NASA/JPL-Caltech

Banyak hal berubah di dimensi yang lebih rendah. Jenis kuasipartikel baru dalam sistem satu dimensi dapat memperluas kerangka konseptual fisika partikel dan materi kuantum.

Dalam dua penelitian yang diterbitkan pada bulan Desember di Tinjauan Fisik A (Di Sini e Di Sini), peneliti dari Institut Sains dan Teknologi Okinawa (OIST) dan Universitas Oklahoma menyajikan model teoritis untuk keberadaan “anion” (ion bermuatan negatif) dapat disesuaikan dalam satu dimensi dan menganalisis sifat-sifatnya, membuka jalan baru untuk mengeksplorasi statistik kuantum di luar pembagian klasik antara fermion dan boson.

Dalam fisika partikel dalam tiga dimensi, unsur penyusun materi umumnya disusun menjadi dua kelompok, jelasnya Mekanika Populer. Boson (seperti foton dan gluon) memiliki putaran bilangan bulat dan dapat menempati keadaan kuantum yang sama, sedangkan fermion (seperti elektron dan neutrino) memiliki putaran setengah bilangan bulat dan mematuhi keadaan kuantum yang sama. Prinsip pengecualian Pauliyang mencegah dua fermion identik berbagi keadaan yang sama. Ini adalah perilaku penting untuk struktur materi.
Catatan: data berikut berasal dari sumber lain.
Arguments t : clear implicits.

End follower_progress.

(** ** [enum class vote_result] *)

Inductive vote_result : Type :=
| UNKNOWN  (* not enough responses yet *)
| WON      (* this candidate has won the election *)
| LOST.    (* the quorum of servers has voted against this candidate *)

#[global] Instance vote_result_eq_dec : EqDecision vote_result.
Proof. solve_decision. Defined.

(** ** [class election_tracker] *)

Module election_tracker.

Section election_tracker.
Context `{Countable server_id}.

(** The members of [server_address] (declared in [raft.hh]) that the
    constructor reads. *)
Record server_address : Type := mk_address {
  id : server_id;
  can_vote : bool
}.

(** [server_address_set], in the order the constructor's loop visits it. *)
Definition server_address_set : Type := list server_address.

Record t : Type := mk {
  _suffrage : gset server_id;   (* all eligible voters *)
  _responded : gset server_id;  (* votes collected *)
  _granted : Z
}.

(** The constructor [election_tracker(const server_address_set&)]. *)
Definition make (configuration : server_address_set) : t :=
  {| _suffrage :=
       foldl (fun s a => if can_vote a then {[ id a ]} ∪ s else s) ∅ configuration;
     _responded := ∅;
     _granted := 0 |}.

(** [bool register_vote(server_id from, bool granted)]: the tracker after
    the call and the value returned. *)
Definition register_vote (et : t) (from : server_id) (granted : bool) : t * bool :=
  if decide (from ∈ _suffrage et) then
    (* [_responded.emplace(from)]: [.second] tells whether [from] was new *)
    let inserted := bool_decide (from ∉ _responded et) in
    let responded' := {[ from ]} ∪ _responded et in
    let granted' :=
      if inserted then size_add (_granted et) (Z.b2z granted) else _granted et in
    ({| _suffrage := _suffrage et;
        _responded := responded';
        _granted := granted' |}, true)
  else (et, false).

(** [vote_result tally_votes() const]; [None] is the failed [assert]. *)
Definition tally_votes (et : t) : option vote_result :=
  let quorum := size_add (set_size (_suffrage et) / 2) 1 in
  if quorum <=? _granted et then Some WON
  else if set_size (_responded et) <=? set_size (_suffrage et) then
    let unknown := size_sub (set_size (_suffrage et)) (set_size (_responded et)) in
    Some (if quorum <=? size_add (_granted et) unknown then UNKNOWN else LOST)
  else None.

(** A sequence of [register_vote] calls, return values dropped. *)
Definition register_votes (et : t) (calls : list (server_id * bool)) : t :=
  foldl (fun et c => (register_vote et c.1 c.2).1) et calls.

(** The class invariant: what every [election_tracker] object satisfies,
    the private members being reachable through the constructor and
    [register_vote] only.  [counted]: only eligible voters have responded
    and every granted vote is a recorded one.  [valid_size]: the bound
    that [size()] of a container has by its type. *)
Definition counted (et : t) : Prop :=
  _responded et ⊆ _suffrage et ∧ 0 ≤ _granted et ≤ set_size (_responded et).

Record valid (et : t) : Prop := {
  valid_counted : counted et;
  valid_size : set_size (_suffrage et) ≤ SIZE_MAX
}.

End election_tracker.

Arguments server_address : clear implicits.
Arguments server_address_set : clear implicits.
Arguments t _ {_ _}.

End election_tracker.

(** ** [class votes] *)

Module votes.

Section votes.
Context `{Countable server_id}.

Record t : Type := mk {
  _voters : election_tracker.server_address_set server_id;
  _current : election_tracker.t server_id;
  _previous : option (election_tracker.t server_id)
}.

(** The outcome of an election held under two configurations at once. *)
Definition joint_result (current previous : vote_result) : vote_result :=
  match current, previous with
  | WON, WON => WON
  | LOST, _ | _, LOST => LOST
  | _, _ => UNKNOWN
  end.
(** No run of teardown deletes the arena more than once, and a run that
    returns deletes it once. *)
Lemma pgstrom_release_gpucontext_teardowns g is_commit w t w' :
  pgstrom_release_gpucontext drv g is_commit w = (t, w', Done tt) →
  teardowns t = 1%nat.
Proof.
  assert (∀ A (m : M A) w t w' o,
            post (emits (λ e, is_teardown e = false)) m →
            m w = (t, w', o) → teardowns t = 0%nat) as Hzero.
  { intros A m w0 t0 w0' o Hm E. apply Hm in E. unfold emits in E.
    unfold teardowns. induction E as [|e l He _ IH]; [done|].
    simpl. unfold is_teardown in He |- *. by destruct e. }
  assert (∀ t1 t2, teardowns (t1 ++ t2) = (teardowns t1 + teardowns t2)%nat) as Happ.
  { intros t1 t2. unfold teardowns. by rewrite List.filter_app, length_app. }
  unfold pgstrom_release_gpucontext.
  intros (t1 & w1 & [] & t2 & E1 & H & ->)%bind_done_inv.
  apply bind_done_inv in H as (t3 & w3 & gc & t4 & E3 & H & ->).
  apply bind_done_inv in H as (t5 & w5 & [] & t6 & E5 & H & ->).
  apply bind_done_inv in H as (t7 & w7 & [] & t8 & E7 & H & ->).
  apply bind_done_inv in H as (t9 & w9 & [] & t10 & E9 & H & ->).
  rewrite run_cuda, run_emit in H. simpl in H. injection H as <- <-.
  rewrite !Happ.
  assert (teardowns t1 = 0%nat) as ->
    by (eapply Hzero; [|exact E1]; unfold pgstrom_sync_gpucontext;
        post_auto ltac:(by repeat constructor)).
  assert (teardowns t3 = 0%nat) as ->
    by (eapply Hzero; [|exact E3]; post_auto ltac:(by repeat constructor)).
  assert (teardowns t5 = 0%nat) as ->
    by (eapply Hzero; [|exact E5];
        unfold release_taskstate, release_task, update_gcontext, update_gts;
        post_auto ltac:(by repeat constructor)).
  assert (teardowns t7 = 0%nat) as ->
    by (eapply Hzero; [|exact E7]; unfold release_data_store, update_gcontext;
        post_auto ltac:(by repeat constructor)).
  assert (teardowns t9 = 0%nat) as ->
    by (eapply Hzero; [|exact E9]; unfold destroy_dev_contexts;
        post_auto ltac:(by repeat constructor)).
  reflexivity.
Qed.

End outcomes.

(** ** The registry over the life of a context *)

Lemma ready_world_inv : registry_inv example_crc32c ready_world.
Proof. apply registry_inv_empty; vm_compute; reflexivity. Qed.

Lemma held_world_inv : registry_inv example_crc32c held_world.
Proof.
  unfold held_world.
  destruct (pgstrom_get_gpucontext example_driver example_crc32c ready_world)
    as [[t w'] o] eqn:E.
  by destruct (pgstrom_get_gpucontext_inv _ _ _ _ _ _ ready_world_inv E).
Qed.

Lemma held_world_context :
  registered 1%positive held_world ∧
  contexts held_world !! 1%positive
  = Some {| refcnt := 1; resowner := 4242; memcxt := 1; state_list := [];
            pds_list := []; num_context := 0; cur_context := 0;
            dev_context := [] |} ∧
  CurrentResourceOwner held_world = 4242.
Proof.
  split_and!; [|vm_compute; reflexivity..].
  exists [1%positive]. split; [|by left].
  apply (list_elem_of_lookup_2 _ 42%nat). vm_compute. reflexivity.
Qed.

Lemma pgstrom_init_cuda_control_same_last drv :
  post (keeps same_last) (pgstrom_init_cuda_control drv).
Proof.
  unfold pgstrom_init_cuda_control, pgstrom_check_device_capability,
    cuDeviceGetAttribute.
  keeps_auto.
Qed.
(** * Field-level personal-data encryption: [core/encryption.py]

    A shallow embedding of [PersonalDataEncryptor] and of the parts of the
    Python standard library it calls (slicing, [str.encode], [base64],
    [json], [datetime]).  The cryptographic primitives of the
    [cryptography] package (PBKDF2-HMAC-SHA256, HMAC-SHA256, AES-GCM) are
    an interface with the laws the proofs rely on.

    Conventions:
    - a Python [str] is the list of its code points ([list N]); lone
      surrogates are legal code points of a [str], as in Python;
    - [bytes] is [list byte];
    - a [dict] is the list of its items in insertion order;
    - code that can raise returns a [result]; code that reads the clock or
      the random source, or calls a cryptographic primitive, threads a
      [world] that also records the primitives called, in order.
    Log messages and the text carried by exceptions are not modelled. *)

From Stdlib.Strings Require Import Ascii String Byte.
From Stdlib Require Import DecimalString Decimal.
From Stdlib Require Import ZArith NArith List Bool Lia.
Import ListNotations.

Set Implicit Arguments.
Set Warnings "-register-all".

(** ** Python values *)

Definition str := list N.
Definition bytes := list byte.

(** A string literal of the source, as code points. *)
Definition lit (s : string) : str := map N_of_ascii (list_ascii_of_string s).

(** A bytes literal [b'...'] of the source. *)
Definition blit (s : string) : bytes := list_byte_of_string s.

Definition str_eqb (a b : str) : bool :=
  if list_eq_dec N.eq_dec a b then true else false.

Definition bytes_eqb (a b : bytes) : bool :=
  if list_eq_dec Byte.byte_eq_dec a b then true else false.

(** The value of a byte, and the byte of a value (modulo 256, as a store
    into an [unsigned char] does). *)
Definition byte_val (b : byte) : N := Byte.to_N b.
Namun, di dimensi yang lebih rendah, pemisahan ini tidak lagi bersifat mutlak. Selama beberapa dekade, teori telah memperkirakan keberadaan anion dalam dua dimensi: kuasipartikel yang sifat statistiknya berada “di antara” boson dan fermion. Istilah ini dipopulerkan oleh fisikawan Amerika Frank Wilczekyang menggambarkan benda-benda tersebut sebagai milik a kuantum “dunia ketiga”. Pada tahun 2020, observasi eksperimental anion dalam semikonduktor setebal atom disajikan sebagai tonggak sejarah dalam sains.
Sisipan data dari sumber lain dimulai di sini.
(** With exact numbers and at least one record, LINEAR earns
    [(k / n) * w]; LINEAR_ROUNDED earns the integer nearest to it, a tie
    going to the even neighbour; LINEAR_FLOORED earns the greatest integer
    below or equal to it; the maximum of both is [w]. *)
Lemma exact_linear_rounded_and_floored (w : number) (records : list LabResultRecord.t) :
  records <> [] ->
  let linear := LINEAR_formula (GroupType.count_passed records) (len records) w in
  GroupType.calculate_earned_points GroupType.LINEAR w records = Ok (PyFloat linear)
  /\ (exists z,
        GroupType.calculate_earned_points GroupType.LINEAR_ROUNDED w records = Ok (PyInt z)
        /\ is_round_half_even linear z)
  /\ (exists z,
        GroupType.calculate_earned_points GroupType.LINEAR_FLOORED w records = Ok (PyInt z)
        /\ is_floor linear z)
  /\ GroupType.calculate_max_points GroupType.LINEAR_ROUNDED w records = w
  /\ GroupType.calculate_max_points GroupType.LINEAR_FLOORED w records = w.
Proof.
  intros Hne linear.
  pose proof (len_pos records Hne) as Hn.
  unfold GroupType.calculate_earned_points. rewrite (int_truediv_ok _ _ Hn). cbn [bind].
  fold linear. repeat split.
  - exists (py_round linear). split; [reflexivity | apply py_round_spec].
  - exists (py_floor linear). split; [reflexivity | apply py_floor_spec].
Qed.

(** On the floats of the machine the two strategies round and floor the
    float that LINEAR returns, which is [k / n] rounded to a float, times
    [w], rounded again. *)
Lemma rounded_and_floored_of_the_float (w : Binary64.number)
    (records : list LabResultRecord.t) (x : spec_float) :
  Binary64.calculate_earned_points GroupType.LINEAR w records = Ok (Binary64.Float x) ->
  Binary64.calculate_earned_points GroupType.LINEAR_ROUNDED w records
  = (z <- Binary64.float_to_int py_round x ;; Ok (Binary64.Int z))
  /\ Binary64.calculate_earned_points GroupType.LINEAR_FLOORED w records
     = (z <- Binary64.float_to_int py_floor x ;; Ok (Binary64.Int z)).
Proof.
  unfold Binary64.calculate_earned_points.
  destruct (Binary64.int_truediv _ _) as [ratio|]; cbn [bind]; [|discriminate].
  destruct (Binary64.mul _ w) as [[z|y]|]; cbn [bind]; try discriminate.
  intros [= ->]. split; reflexivity.
Qed.


(** Every pair [(k, n)] with [0 <= k <= n] and [n >= 1] is the pair of
    counts of a list of records. *)
Lemma counts_are_realised (k n : nat) :
  (k <= n)%nat -> (1 <= n)%nat ->
  exists records,
    records <> []
    /\ GroupType.count_passed records = Z.of_nat k
    /\ len records = Z.of_nat n.
Proof.
  intros Hk Hn. exists (repeat one_passed k ++ repeat one_failed (n - k)).
  split; [|split].
  - destruct k; [|discriminate]. destruct n; [lia|discriminate].
  - rewrite count_passed_filter, filter_app. unfold len. rewrite length_app.
    replace (filter LabResultRecord.passed (repeat one_passed k)) with (repeat one_passed k).
    + replace (filter LabResultRecord.passed (repeat one_failed (n - k)))
        with (@nil LabResultRecord.t).
      * rewrite repeat_length. simpl. lia.
      * induction (n - k)%nat; simpl; auto.
    + induction k; simpl; [reflexivity|]. rewrite <- IHk; [reflexivity | lia].
  - unfold len. rewrite length_app, !repeat_length. lia.
Qed.

(** Ties go to the even neighbour, in both directions, and the floor of a
    negative number is below it. *)
Example rounding_examples :
  py_round (5 # 2) = 2 /\ py_round (7 # 2) = 4 /\ py_round (-5 # 2) = -2
  /\ py_round (13 # 5) = 3 /\ py_floor (7 # 2) = 3 /\ py_floor (-7 # 2) = -4.
Proof. repeat split; reflexivity. Qed.

(** The weight 7 on one record passed out of two: 3.5 rounds to 4 and
    floors to 3. *)
Example half_of_seven :
  GroupType.calculate_earned_points GroupType.LINEAR_ROUNDED (PyInt 7) one_of_two = Ok (PyInt 4)
  /\ GroupType.calculate_earned_points GroupType.LINEAR_FLOORED (PyInt 7) one_of_two
     = Ok (PyInt 3).
Proof. split; reflexivity. Qed.

(** ** Patterns *)

Lemma append_empty_r (s : string) : (s ++ "")%string = s.
Proof. induction s as [|c s IH]; simpl; [reflexivity | now rewrite IH]. Qed.

Lemma append_assoc (s1 s2 s3 : string) :
  ((s1 ++ s2) ++ s3)%string = (s1 ++ (s2 ++ s3))%string.
Proof. induction s1 as [|c s1 IH]; simpl; [reflexivity | now rewrite IH]. Qed.

Lemma append_is_empty (s1 s2 : string) :
  (s1 ++ s2)%string = "" -> s1 = "" /\ s2 = "".
Proof. destruct s1; simpl; [auto | discriminate]. Qed.

Lemma append_is_String (s1 s2 : string) (c : ascii) (s : string) :
  (s1 ++ s2)%string = String c s ->
  (s1 = "" /\ s2 = String c s)
  \/ (exists s1', s1 = String c s1' /\ s = (s1' ++ s2)%string).
Proof.
  destruct s1 as [|d s1']; simpl; intros H.
  - left. auto.
  - right. injection H as -> <-. eauto.
Qed.

Lemma nullable_Matches (r : regex) (rest : string) :
  nullable rest r = true -> Matches r "" rest.
Proof.
  induction r; simpl; intros H; try discriminate.
  - constructor.
  - constructor. assumption.
  - apply andb_true_iff in H as [H1 H2].
    change "" with ("" ++ "")%string. constructor; auto.
  - apply orb_true_iff in H as [H|H]; [apply MOrL | apply MOrR]; auto.
  - constructor.
Qed.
Penelitian baru ini melangkah lebih jauh dengan menyatakan bahwa “cara ketiga” ini juga dapat terwujud dalam satu dimensi. Menurut penulis, kuncinya terletak pada cara partikel mengubah posisi. Dalam tiga dimensi, ketika dua partikel identik dipertukarkan, faktor matematika yang terkait dengan pertukaran ini harus memenuhi aturan sederhana: kuadratnya sama dengan 1, yang membatasi hasil pada dua kemungkinan, yaitu fermion (−1) atau boson (+1).
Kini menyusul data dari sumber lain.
(** X11. The overrides as [calculateConfigData] leaves them keep fixed
    mode inside every class: for overrides that are counts (or the [False]
    sentinel) and that come out positive and below [2^53], fixed mode
    called with [config.max_data], as the script calls it, enumerates at
    most [max_class_files] file indices, which is at most the number of
    files of the smallest class, so [df[df.label == c].index[file_index]]
    exists for every class and every enumerated index. This holds for the
    configuration as left, and whatever [getTemporaryData] then does to
    its [id]. *)
Theorem clamped_request_stays_in_range (df : ClassTable) (classes : list string)
    (cfg : Config) (vcat vfiles vsamples vdata : pyval) (M : Z) :
  cfg !! "cat" = Some vcat ->
  cfg !! "max_class_files" = Some vfiles ->
  cfg !! "max_tack_samples" = Some vsamples ->
  cfg !! "max_data" = Some vdata ->
  is_count vcat = true -> is_count vfiles = true ->
  is_count vsamples = true -> is_count vdata = true ->
  getMaximumSamples cfg = Ok M ->
  let cat' := override_value (clamped vcat (llen classes)) in
  let files' := override_value (clamped vfiles (getSmallestDataset df classes)) in
  let samples' := override_value (clamped vsamples M) in
  let data' := override_value (clamped vdata (files' * cat' * samples')) in
  0 < cat' < 2 ^ 53 -> 0 < samples' < 2 ^ 53 -> 0 <= data' < 2 ^ 53 ->
  exists cfg' out,
    calculate_overrides df classes cfg = Ok (cfg', out) /\
    cfg' !! "max_data" = Some (VInt data') /\
    forall cfg'', same_off_id cfg' cfg'' ->
    exists files,
      (d ← getRefactoredData cfg'' (VInt data'); fixed_file_count cfg'' d) =
        Ok files /\
      files <= files' /\ files' <= getSmallestDataset df classes /\
      forall c i, In c classes -> (i < Z.to_nat files)%nat ->
        exists f, nth_error (files_of df c) i = Some f.
Proof.
  intros Hcat Hfiles Hsamples Hdata Ccat Cfiles Csamples Cdata HM
    cat' files' samples' data' Pcat Psamples Pdata.
  pose proof (calculate_overrides_run df classes cfg vcat vfiles vsamples vdata M
                Hcat Hfiles Hsamples Hdata (count_is_override _ Ccat)
                (count_is_override _ Cfiles) (count_is_override _ Csamples)
                (count_is_override _ Cdata) HM) as R.
  cbv zeta in R. fold cat' files' samples' in R.
  destruct (clamped_count vcat (llen classes) Ccat) as [Ecat _].
  destruct (clamped_count vfiles (getSmallestDataset df classes) Cfiles)
    as [Efiles Lfiles].
  destruct (clamped_count vsamples M Csamples) as [Esamples _].
  destruct (clamped_count vdata (files' * cat' * samples') Cdata) as [Edata Ldata].
  fold cat' in Ecat. fold files' in Efiles, Lfiles. fold samples' in Esamples.
  fold data' in Edata, Ldata.
  rewrite Ecat, Efiles, Esamples, Edata in R.
  eexists _, _. split; [exact R|].
  split; [apply lookup_insert_eq|].
  intros cfg'' Hsame.
  assert (Lcat : cfg'' !! "cat" = Some (VInt cat')).
  { rewrite <- (Hsame "cat"%string) by done.
    rewrite !lookup_insert_ne by done. apply lookup_insert_eq. }
  assert (Lsamples : cfg'' !! "max_tack_samples" = Some (VInt samples')).
  { rewrite <- (Hsame "max_tack_samples"%string) by done.
    rewrite lookup_insert_ne by done. apply lookup_insert_eq. }
  pose proof (refactored_bounds cat' data' ltac:(lia) ltac:(lia)) as Hd.
  rewrite (getRefactoredData_floor cfg'' cat' data' Lcat Pcat Pdata).
  cbn [mbind result_bind].
  rewrite (fixed_file_count_floor cfg'' _ samples' cat' Lsamples Lcat) by lia.
  eexists. split; [reflexivity|].
  assert (Hle : data' / cat' * cat' / samples' / cat' <= files').
  { rewrite Z.div_div by lia.
    transitivity (files' * cat' * samples' / (samples' * cat')).
    - apply Z.div_le_mono; lia.
    - replace (files' * cat' * samples') with (files' * (samples' * cat')) by lia.
      rewrite Z.div_mul by lia. lia. }
  split; [exact Hle|]. split; [exact Lfiles|].
  intros c i Hc Hi.
  pose proof (smallest_le df classes c Hc) as Hs.
  destruct (nth_error (files_of df c) i) as [f|] eqn:En; [exists f; reflexivity|].
  apply nth_error_None in En. unfold llen in Hs. lia.
Qed.
(** * Disk-usage status item: model of [packages/labextension/src/diskUsage.tsx]

    The development follows the TypeScript module: the numbers and the
    comparison operators the code uses ([JS]), the unit table and converter it
    imports from [./format] ([Format]), the status-bar model
    [DiskUsage.Model] with its poll handler ([DiskUsage]) and the request
    factory ([Private]). *)

From Stdlib Require Import QArith Qcanon String List Sorted Bool Arith Lia.
Import ListNotations.

Local Open Scope string_scope.

(** ** Numbers and the operators of the source *)

Module JS.

(** A [number] of the source holding a finite value.  Values are exact
    rationals in canonical form, so that Leibniz equality is numeric equality.
    [NaN] and the infinities are outside the model (a JSON body cannot encode
    [NaN], and dividing a finite number by a non-zero multiplier gives none),
    and rounding is not modelled. *)
Definition number : Type := Qc.

(** [a !== b] on two numbers. *)
Definition strict_neq (a b : number) : bool := negb (Qeq_bool a b).

(** [a !== b] on two values of type [number | null]. *)
Definition strict_neq_nullable (a b : option number) : bool :=
  match a, b with
  | None, None => false
  | Some x, Some y => strict_neq x y
  | _, _ => true
  end.

(** Truthiness of a property read that may yield [undefined]: a missing
    property and the number zero are falsy. *)
Definition truthy (v : option number) : bool :=
  match v with
  | None => false
  | Some x => strict_neq x 0%Qc
  end.

(** [a <= b] on two numbers. *)
Definition le (a b : number) : bool := Qle_bool a b.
Dalam dua dimensi, kemungkinan lintasan pertukaran dapat mencakup “belokan” dan “belokan”, yang memungkinkan adanya faktor pertukaran dalam suatu kontinum – dan di sanalah anion muncul.

Dalam kasus satu dimensi, para peneliti menjelaskan, mobilitas menjadi lebih terbatas: untuk berpindah tempat, partikel harus “saling bersilangan”, dan dinamika ini dapat mematahkan dikotomi boson-fermion lagi.

Model yang diusulkan juga menyarankan cara untuk menyesuaikan (“tune”) faktor pertukaran, yang mungkin terkait dengan intensitas interaksi jangka pendek.

Meskipun ini adalah hasil teoretis, penulis berpendapat bahwa kemungkinan memetakan dan mengendalikan statistik ini dalam satu dimensi dapat memandu eksperimen di masa depan dan memperdalam pemahaman tentang dasar-dasar perilaku kuantum.